(Saved entries)
________________________

(** Starting an alert: nothing, or one step that fires it. *)
Lemma start_alert_run rule probe message m db :
  ∃ db', start_alert rule probe message (clock m) db = (inr tt, db') ∧ rtc alert_step db db' ∧
    (∀ k, k ≠ key_of rule probe → firing (rows db') !! k = firing (rows db) !! k) ∧ pending (rows db') = pending (rows db) ∧
    (no_faults → starts rule probe message (clock m) (firing (rows db) !! key_of rule probe) (firing (rows db') !! key_of rule probe)).
Proof.
  unfold AlertEngine.start_alert. set (k := key_of rule probe). unfold mbind at 1, M_bind at 1. cbn [gets].
  destruct (firing (rows db) !! k) as [e0|] eqn:Ek; [exists db; by rewrite Ek|]. unfold mbind at 1, M_bind at 1. cbn [uuid_NewString].
  set (evt := {| ev_ID := new_uuid (ticks db) |}). destruct (record_run evt (tick db)) as (r & db1 & E & Ht & Hok & Hr). cbn [rows tick ticks] in Ht.
  unfold mbind at 1, M_bind at 1, attempt. rewrite E. destruct r as [err|[]].
  - exists db1. split; [done|]. split; [|rewrite Hr; split_and!; try done; by intros Hq%Hok]. by apply unrecorded; [|lia].
  - destruct Hr as (row & Hrow & Hr). unfold mbind, M_bind, set_fire, puts.
    destruct (deliver_run rule evt AlertFired {| rows := set_firing (<[k := evt]> (firing (rows db1))) (rows db1); ticks := ticks db1 |})
      as (l & db' & -> & HS & Ht' & Hl). exists db'. split; [done|]. cbn [rows ticks] in *. rewrite HS, Hr. cbn. split; [|split; [|split; [done|intros _; rewrite lookup_insert_eq; by eexists]]].
    + apply rtc_once. eapply (step_fire db db' k evt row (ticks db) m l); try done; try (by rewrite HS, Hr). lia.
    + intros k' Hk. by rewrite lookup_insert_ne.
Qed.

Lemma end_alert_run rules m k e db :
  firing (rows db) !! k = Some e →
  ∃ db', end_alert rules (clock m) (k, e) db = (inr tt, db') ∧ rtc alert_step db db' ∧
    (∀ k', k' ≠ k → firing (rows db') !! k' = firing (rows db) !! k' ∧ pending (rows db') !! k' = pending (rows db) !! k') ∧
    (no_faults → firing (rows db') !! k = None ∧ pending (rows db') !! k = None).
Proof.
  intros Ek. unfold AlertEngine.end_alert. set (res := resolved_event k (clock m) e). destruct (record_run res db) as (r & db1 & E & Ht & Hok & Hr).
  unfold mbind at 1, M_bind at 1, attempt. rewrite E. destruct r as [err|[]].
  - exists db1. split; [done|]. split; [|rewrite Hr; split; [done|by intros Hq%Hok]]. by apply unrecorded; [|lia].
  - destruct Hr as (row & Hrow & Hr). set (rule := default _ _). unfold mbind, M_bind, set_fire, set_wait, puts.
    destruct (deliver_run rule res AlertResolved db1) as (l & db2 & -> & HS & Ht' & Hl).
    eexists. split; [done|]. cbn [rows ticks]. rewrite HS, Hr. cbn. split; [|split; [intros k' Hk; by rewrite !lookup_delete_ne|by rewrite !lookup_delete_eq]].
    apply rtc_once. eapply (step_resolve db _ k e row m l); cbn; rewrite ?HS, ?Hr; try done. lia.
Qed.

Notation test_probe := (test_probe ParseDuration webhooks bus auditing).
Notation test_probes := (test_probes ParseDuration webhooks bus auditing).
Notation test_rules := (test_rules ParseDuration webhooks bus auditing).
Notation Evaluate := (Evaluate ParseDuration webhooks bus auditing).

Lemma set_wait_aside k t : aside (set_wait k t).
Proof. apply aside_puts. intros s. done. Qed.
Lemma persisted_aside rule dur now k : aside (persisted rule dur now k).
Proof. unfold persisted. case_match; [|apply aside_ret]. apply aside_bind; [apply aside_gets|]. intros [t|]; [apply aside_ret|]. apply aside_bind; [apply set_wait_aside|]. intros _. apply aside_ret. Qed.

Lemma test_probe_performs rule dur m probe : performs (test_probe rule dur (clock m) probe).
Proof.
  unfold AlertEngine.test_probe. case_match; [apply aside_performs, aside_ret|]. case_match.
  2: { apply aside_performs, aside_bind; [apply set_wait_aside|]. intros _. apply aside_ret. }
  apply performs_bind; [apply aside_performs, persisted_aside|]. intros long. case_match; [apply aside_performs, aside_ret|].
  apply performs_bind; [apply aside_performs, set_wait_aside|]. intros _. apply performs_bind; [|intros _; apply aside_performs, aside_ret].
  intros db. by destruct (start_alert_run rule probe s m db) as (db' & -> & Hs & _).
Qed.
Lemma test_probes_performs rule dur m probes : performs (test_probes rule dur (clock m) probes).
Proof.
  induction probes as [|p probes IH]; [apply aside_performs, aside_ret|]. apply performs_bind; [apply test_probe_performs|]. intros k.
  apply performs_bind; [done|]. intros ks. apply aside_performs, aside_ret.
Qed.
Lemma test_rules_performs rules m probes : performs (test_rules rules (clock m) probes).
Proof.
  induction rules as [|r rules IH]; [apply aside_performs, aside_ret|]. apply performs_bind.
  - repeat case_match; first [apply test_probes_performs|apply aside_performs, aside_ret].
  - intros ks. apply performs_bind; [done|]. intros ks'. apply aside_performs, aside_ret.
Qed.

(** The loop over the alerts that ended: distinct keys, all of them firing. *)
Definition all_firing (l : list (FiringKey * AlertEvent)) s : Prop := NoDup l.*1 ∧ ∀ k e, (k, e) ∈ l → firing s !! k = Some e.
Lemma end_alerts_run rules m l db :
  all_firing l (rows db) → ∃ db', for_each (end_alert rules (clock m)) l db = (inr tt, db') ∧ rtc alert_step db db'.
Proof.
  revert db. induction l as [|[k e] l IH]; intros db [Hnd Hl]; [by exists db|]. apply NoDup_cons in Hnd as [Hk Hnd].
  destruct (end_alert_run rules m k e db) as (db1 & E1 & S1 & Hother & _); [apply Hl; by left|]. cbn [for_each]. unfold mbind, M_bind. rewrite E1.
  destruct (IH db1) as (db2 & E2 & S2).
  { split; [done|]. intros k' e' Hin. rewrite (proj1 (Hother k' ltac:(intros ->; apply Hk, list_elem_of_fmap; by exists (k, e')))). apply Hl. by right. }
  exists db2. split; [done|by etrans].
Qed.
Lemma range_all_firing n (p : FiringKey * AlertEvent → bool) s : all_firing (List.filter p (map_range n (map_to_list (firing s)))) s.
Proof.
  assert (Hperm : map_range n (map_to_list (firing s)) ≡ₚ map_to_list (firing s)) by apply map_range_perm. split.
  - eapply sublist_NoDup; [|apply sublist_map, filter_sublist]. rewrite Hperm. apply NoDup_fst_map_to_list.
  - intros k e [_ Hin]%elem_filter_bool. rewrite Hperm in Hin. by apply elem_of_map_to_list.
Qed.

Lemma Evaluate_performs probes : performs (Evaluate probes).
Proof.
  apply performs_bind; [apply aside_performs, aside_query|]. intros rules db. unfold mbind, M_bind. cbn [time_now].
  pose proof (test_rules_performs rules (ticks db) probes (tick db)) as Ht. 
  assert (S0 : rtc alert_step db (tick db)) by (apply (aside_performs _ aside_time)).
  destruct (test_rules rules (clock (ticks db)) probes (tick db)) as [[err|matched] db1]; cbn [snd] in *; [by etrans|].
  unfold range_firing. cbn [rows]. match goal with |- context [for_each _ ?l ?d] => destruct (end_alerts_run rules (ticks db) l d) as (db2 & E & S2) end.
  { apply range_all_firing. }
  rewrite E. etrans; [by etrans|]. etrans; [|etrans; [exact S2|]]. 
  - apply rtc_once, (step_other _ _ []); try done; [cbn; lia|by rewrite app_nil_r].
  - apply (aside_performs (forget_waits rules)), aside_puts. done.
Qed.
End engine.
#[export] Hint Resolve aside_performs performs_bind aside_bind aside_ret aside_fail aside_query aside_gets aside_time aside_uuid aside_attempt aside_wrap
  aside_delivers : alerts.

________________________

## What the exercise asks
Could you reproduce exactly the lines of the entries above, from the one with "induction rules as" through the one with "assert (S0 : rtc", and nothing else?

## Final answer
  induction rules as [|r rules IH]; [apply aside_performs, aside_ret|]. apply performs_bind.
  - repeat case_match; first [apply test_probes_performs|apply aside_performs, aside_ret].
  - intros ks. apply performs_bind; [done|]. intros ks'. apply aside_performs, aside_ret.
Qed.

(** The loop over the alerts that ended: distinct keys, all of them firing. *)
Definition all_firing (l : list (FiringKey * AlertEvent)) s : Prop := NoDup l.*1 ∧ ∀ k e, (k, e) ∈ l → firing s !! k = Some e.
Lemma end_alerts_run rules m l db :
  all_firing l (rows db) → ∃ db', for_each (end_alert rules (clock m)) l db = (inr tt, db') ∧ rtc alert_step db db'.
Proof.
  revert db. induction l as [|[k e] l IH]; intros db [Hnd Hl]; [by exists db|]. apply NoDup_cons in Hnd as [Hk Hnd].
  destruct (end_alert_run rules m k e db) as (db1 & E1 & S1 & Hother & _); [apply Hl; by left|]. cbn [for_each]. unfold mbind, M_bind. rewrite E1.
  destruct (IH db1) as (db2 & E2 & S2).
  { split; [done|]. intros k' e' Hin. rewrite (proj1 (Hother k' ltac:(intros ->; apply Hk, list_elem_of_fmap; by exists (k, e')))). apply Hl. by right. }
  exists db2. split; [done|by etrans].
Qed.
Lemma range_all_firing n (p : FiringKey * AlertEvent → bool) s : all_firing (List.filter p (map_range n (map_to_list (firing s)))) s.
Proof.
  assert (Hperm : map_range n (map_to_list (firing s)) ≡ₚ map_to_list (firing s)) by apply map_range_perm. split.
  - eapply sublist_NoDup; [|apply sublist_map, filter_sublist]. rewrite Hperm. apply NoDup_fst_map_to_list.
  - intros k e [_ Hin]%elem_filter_bool. rewrite Hperm in Hin. by apply elem_of_map_to_list.
Qed.

Lemma Evaluate_performs probes : performs (Evaluate probes).
Proof.
  apply performs_bind; [apply aside_performs, aside_query|]. intros rules db. unfold mbind, M_bind. cbn [time_now].
  pose proof (test_rules_performs rules (ticks db) probes (tick db)) as Ht. 
  assert (S0 : rtc alert_step db (tick db)) by (apply (aside_performs _ aside_time)).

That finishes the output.